Freitag, 25. Juni 2010

Schlechte Laune hat auch gute Seiten

In Gedächtnistests schneiden Miesepeter besser ab als Frohnaturen

Aus: Gehirn&Geist, Juli-August 2010

Übellaunige Zeitgenossen haben manchmal die Nase vorn: Wer schlecht drauf ist, merkt sich Informationen nämlich genauer als fröhliche Menschen. Gute Laune dagegen macht anfällig für Manipulationen. Das berichtet die Psychologin Anna Gielas, Gastforscherin an der Harvard University (USA), in der neuen Ausgabe des Magazins Gehirn&Geist (Ausgabe 7-8/2010).

Offenbar achten übellaunige Menschen aufmerksamer auf ihre Umwelt und verarbeiten Informationen tiefer, wie der Psychologe Joseph Forgas von der University of New South Wales in Sydney (Australien) herausfand. Er testete 2009 die Gedächtnisleistung von Menschen nach einem Einkauf: An welche der zehn Waren, die an der Kasse ausgelegt waren, erinnerten sie sich noch nach Verlassen des Ladens? Siehe da: Missmutige Probanden konnten im Durchschnitt rund doppelt so viele Gegenstände nennen wie gutgelaunte. Außerdem glaubten die fröhlichen Einkäufer sich häufiger an Waren zu erinnern, die gar nicht an der Kasse gestanden hatten.

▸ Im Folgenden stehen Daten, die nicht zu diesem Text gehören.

(** * araMaps: the DXF to GeoJSON converter ([dxf_to_geojson.py])

    A shallow embedding of the converter's core and the properties its
    specification states about it.

    Numbers.  The source computes on Python floats.  Here a coordinate is a
    real number ([R]): [math.cos], [math.sin] and [math.pi] are [cos], [sin]
    and [PI], the comparisons are those of the reals, and a division raises
    on a zero divisor as Python's does.  Rounding error, infinities and NaN
    are outside this model.

    Collaborators.  [ezdxf] supplies the entities and [pyproj] the
    transformation; both are taken as given: an entity is a record of the
    attributes the converter reads, a transformer is a function on
    coordinates, and the builtin [round] is a parameter. *)

From Stdlib Require Import Reals Lra Ascii.
From stdpp Require Import base option list strings gmap pretty.

Local Open Scope Z_scope.

(** * The model *)

(** ** Reals as Python floats: comparison and division *)

Definition Rltb (a b : R) : bool := if Rlt_dec a b then true else false.
Definition Rleb (a b : R) : bool := if Rle_dec a b then true else false.

(** ** [in_utm_range] *)

(** [return 150000 < x < 850000 and 3100000 < y < 4300000] *)
Definition in_utm_range (x y : R) : bool :=
  (Rltb 150000 x && Rltb x 850000) && (Rltb 3100000 y && Rltb y 4300000).

(** Python's [a / n] for a float [a] and an int [n]: [ZeroDivisionError]
    (here [None]) when [n] is zero. *)
Definition fdiv (a : R) (n : Z) : option R :=
  if decide (n = 0) then None else Some (a / IZR n)%R.

(** [math.radians] *)
Definition radians (deg : R) : R := (deg * (PI / 180))%R.

(** [range(n)]: empty when [n <= 0]. *)
Definition range (n : Z) : list Z := seqZ 0 n.

(** [for a in l: s = body(s, a)], where the body may raise. *)
Fixpoint for_in {A S : Type} (l : list A) (body : S -> A -> option S) (s : S)
  : option S :=
  match l with
  | [] => Some s
  | a :: l' => s' ← body s a; for_in l' body s'
  end.
(** * convert_icon.py: the iconset size reporter

    The script binds one constant table, [sizes], and prints a fixed
    report around one [for] loop over that table.  It is embedded here as a
    small abstract machine: one control point per source statement (named
    after its line in [convert_icon.py]), the module globals the script
    binds, the list iterator of the [for] statement, and the bytes written
    to standard output. *)

From Stdlib Require Import ZArith List Sorted String Ascii Bool Lia.
From Stdlib Require Import Decimal DecimalString DecimalPos DecimalZ.
Import ListNotations.

Local Open Scope Z_scope.
Local Open Scope list_scope.
Local Open Scope string_scope.

(** ** Text primitives *)

(** The line terminator written by [print]. *)
Definition newline : ascii := ascii_of_nat 10.
Definition nl : string := String newline EmptyString.

(** [str] on a Python [int]: the decimal numeral, with a leading minus sign
    for negative numbers and no leading zeros.  This is what a replacement
    field [{size}] of an f-string produces for an [int]. *)
Definition str (z : Z) : string := NilZero.string_of_int (Z.to_int z).

(** Joining lines as [print] writes them: each one followed by a newline. *)
Definition unlines (ls : list string) : string :=
  fold_right (fun l acc => l ++ nl ++ acc) "" ls.

(** Reading back what was written, line by line. *)
Fixpoint split_lines (cur s : string) : list string :=
  match s with
  | EmptyString => match cur with EmptyString => [] | _ => [cur] end
  | String c r =>
      if Ascii.eqb c newline then cur :: split_lines "" r
      else split_lines (cur ++ String c "") r
  end.

Definition lines (s : string) : list string := split_lines "" s.

(** ** The size table (lines 8-19) *)

Definition sizes : list (Z * string) :=
  [ (16, "icon_16x16.png");
    (32, "icon_16x16@2x.png");
    (32, "icon_32x32.png");
    (64, "icon_32x32@2x.png");
    (128, "icon_128x128.png");
    (256, "icon_128x128@2x.png");
    (256, "icon_256x256.png");
    (512, "icon_256x256@2x.png");
    (512, "icon_512x512.png");
    (1024, "icon_512x512@2x.png") ].

(** ** Machine state *)

(** Everything outside the process that the text of the script could
    read.  It imports [subprocess] and [os] but calls neither, and it never
    touches [sys.argv], the environment, standard input, the clock or a
    random source, so no statement below reads the world it is run in.
    What the interpreter itself takes from its environment (the encoding of
    standard output, the path on which the two imports are looked up, its
    limit on the length of a numeral) is not part of this machine. *)
Record World := mkWorld {
  argv : list string;
  environ : list (string * string);
  stdin : string;
  clock : Z;
  seed : Z }.

(** The module namespace.  Each variable has a single binding site, so its
    slot carries the type of what is bound there; [None] is an unbound name,
    and reading one raises [NameError]. *)
Record Globals := mkGlobals {
  g_doc : option string;
  g_modules : list string;
  g_sizes : option (list (Z * string));
  g_size : option Z;
  g_filename : option string }.

(** Control points: the first line of each statement of the script. *)
Inductive Line :=
  | L2 | L4 | L5 | L8
  | L21 | L22 | L23 | L24 | L25 | L26
  | L28 | L29
  | L31 | L32 | L33.

(** Either about to execute a statement, or terminated with an exit
    status: 0 after the last statement, 1 after an uncaught exception. *)
Inductive Control :=
  | At (l : Line)
  | Exit (code : Z).

Record State := mkState {
  world : World;
  control : Control;
  globals : Globals;
  (** the list iterator of the [for] statement: the list it walks and the
      index of the next element; [None] outside the loop *)
  iterator : option (list (Z * string) * nat);
  stdout : string }.

Definition empty_globals : Globals :=
  mkGlobals None [] None None None.

Definition init (w : World) : State :=
  mkState w (At L2) empty_globals None "".

(** ** State updates *)

Definition goto (l : Line) (st : State) : State :=
  let '(mkState w _ g it out) := st in mkState w (At l) g it out.

Definition exit_with (code : Z) (st : State) : State :=
  let '(mkState w _ g it out) := st in mkState w (Exit code) g it out.

(** An exception nobody catches ends the process with status 1. *)
Definition uncaught (st : State) : State := exit_with 1 st.

Definition with_globals (f : Globals -> Globals) (st : State) : State :=
  let '(mkState w c g it out) := st in mkState w c (f g) it out.

Definition set_iterator (it : option (list (Z * string) * nat))
    (st : State) : State :=
  let '(mkState w c g _ out) := st in mkState w c g it out.

Definition bind_doc (d : string) (g : Globals) : Globals :=
  let '(mkGlobals _ ms t sz fn) := g in mkGlobals (Some d) ms t sz fn.

Definition bind_module (m : string) (g : Globals) : Globals :=
  let '(mkGlobals d ms t sz fn) := g in mkGlobals d (m :: ms) t sz fn.

Definition bind_sizes (t : list (Z * string)) (g : Globals) : Globals :=
  let '(mkGlobals d ms _ sz fn) := g in mkGlobals d ms (Some t) sz fn.

(** The target list [size, filename] of the [for] statement: the two
    components of the element are bound to [size] and [filename]. *)
Definition bind_target (e : Z * string) (g : Globals) : Globals :=
  let '(mkGlobals d ms t _ _) := g in
  let '(size, filename) := e in
  mkGlobals d ms t (Some size) (Some filename).

(** [print(s)] appends [s] and a newline; [print()] is [print ""]. *)
Definition print (s : string) (st : State) : State :=
  let '(mkState w c g it out) := st in mkState w c g it (out ++ s ++ nl).
(** * The stub model of protoc-gen-mock: structural JSON matching

    A shallow embedding of [stub/model.go].  The file embeds

    - the decoded JSON documents that [encoding/json] stores in an
      [interface{}] ([any] below),
    - Go's run-time behaviour the code relies on: [fmt.Sprintf("%T", v)],
      the comparison [==] of two interface values (which panics on
      uncomparable dynamic types) and the dereference of a nil pointer,
    - [jsonStringMatches], [JsonString.Matches], [JsonString.Equals],
      [JsonString.MarshalJSON] and [StubType.UnmarshalJSON].

    Panics are explicit: every operation that can panic returns a [result]. *)

From Stdlib Require Import List String Ascii ZArith Bool Arith Lia Permutation.
From Stdlib Require Import Floats.SpecFloat.
Import ListNotations.
Local Open Scope string_scope.

(* ================================================================= *)
(** ** Go run-time: panics *)

Inductive runtime_error :=
| UncomparableType (t : string)   (* "comparing uncomparable type t" *)
| NilPointerDereference.          (* "invalid memory address or nil pointer dereference" *)

Inductive result (A : Type) :=
| Ret (a : A)
| Panic (e : runtime_error).
Arguments Ret {A} a.
Arguments Panic {A} e.

Definition bind {A B : Type} (r : result A) (k : A -> result B) : result B :=
  match r with
  | Ret a => k a
  | Panic e => Panic e
  end.

Notation "x <- r ;; k" := (bind r (fun x => k))
  (at level 61, r at next level, right associativity).

(* ================================================================= *)
(** ** Decoded JSON: the dynamic values held by [interface{}] *)

(** [encoding/json] decodes into [interface{}] with exactly these dynamic
    types: [nil] for null, [bool], [float64] for every number, [string],
    [[]interface{}] for arrays and [map[string]interface{}] for objects.
    A [float64] is an IEEE-754 binary64 datum ([spec_float]). A map is kept
    as the list of its entries; the order of the list is the order in which
    [range] visits the map in the run under consideration (Go leaves that
    order unspecified, the statements below quantify over every list). *)
#[local] Unset Elimination Schemes.
Inductive any :=
| VNil
| VBool (b : bool)
| VFloat64 (f : spec_float)
| VString (s : string)
| VSlice (items : list any)
| VMap (fields : list (string * any)).
#[local] Set Elimination Schemes.

Definition object := list (string * any).

(** [fmt.Sprintf("%T", v)] *)
Definition typeName (v : any) : string :=
  match v with
  | VNil => "<nil>"
  | VBool _ => "bool"
  | VFloat64 _ => "float64"
  | VString _ => "string"
  | VSlice _ => "[]interface {}"
  | VMap _ => "map[string]interface {}"
  end.

(** [a == b] on two interface values: different dynamic types are unequal,
    equal comparable types compare their values ([float64] by IEEE
    equality), and identical uncomparable types (slices, maps) panic. *)
Definition iface_eq (a b : any) : result bool :=
  match a, b with
  | VNil, VNil => Ret true
  | VBool x, VBool y => Ret (Bool.eqb x y)
  | VFloat64 x, VFloat64 y => Ret (SFeqb x y)
  | VString x, VString y => Ret (String.eqb x y)
  | VSlice _, VSlice _ => Panic (UncomparableType "[]interface {}")
  | VMap _, VMap _ => Panic (UncomparableType "map[string]interface {}")
  | _, _ => Ret false
  end.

Ähnlich Fehler provozierte Forgas auch in einem weiteren Experiment. Im Vorfeld stimmte er seine Probanden heiter oder traurig, indem er sie bat, sich an ein entsprechendes Ereignis aus ihrem Leben zu erinnern. Anschließend sollten die Teilnehmer Szenen schildern, die sie wenige Stunden oder Tage zuvor am Bildschirm in Forgas’ Labor betrachtet hatten – darunter Fotos eines Autounfalls oder einer Hochzeitsfeier.

Ein anschließend vorgelegter Fragebogen war mit Fehlinformationen etwa über Kleidungsstücke der beteiligten Personen gespickt. Wie die Auswertung der Anworten ergab, bauten heiter gestimmten Probanden mehr falsche Angaben in ihre Erinnerung ein. Und ausgerechnet jene, die am meisten von der Richtigkeit ihrer Aussagen überzeugt waren, lagen am ehesten daneben!

Gute Laune verleitet uns vermutlich dazu, Informationen weniger wachsam und umfassend zu verarbeiten, folgert Forgas. Positive Gefühle fördern deshalb die Neigung, Fehlinformationen zu übernehmen und als eigene Beobachtung abzuspeichern. Schlechte Stimmung beugt diesem Phänomen vor.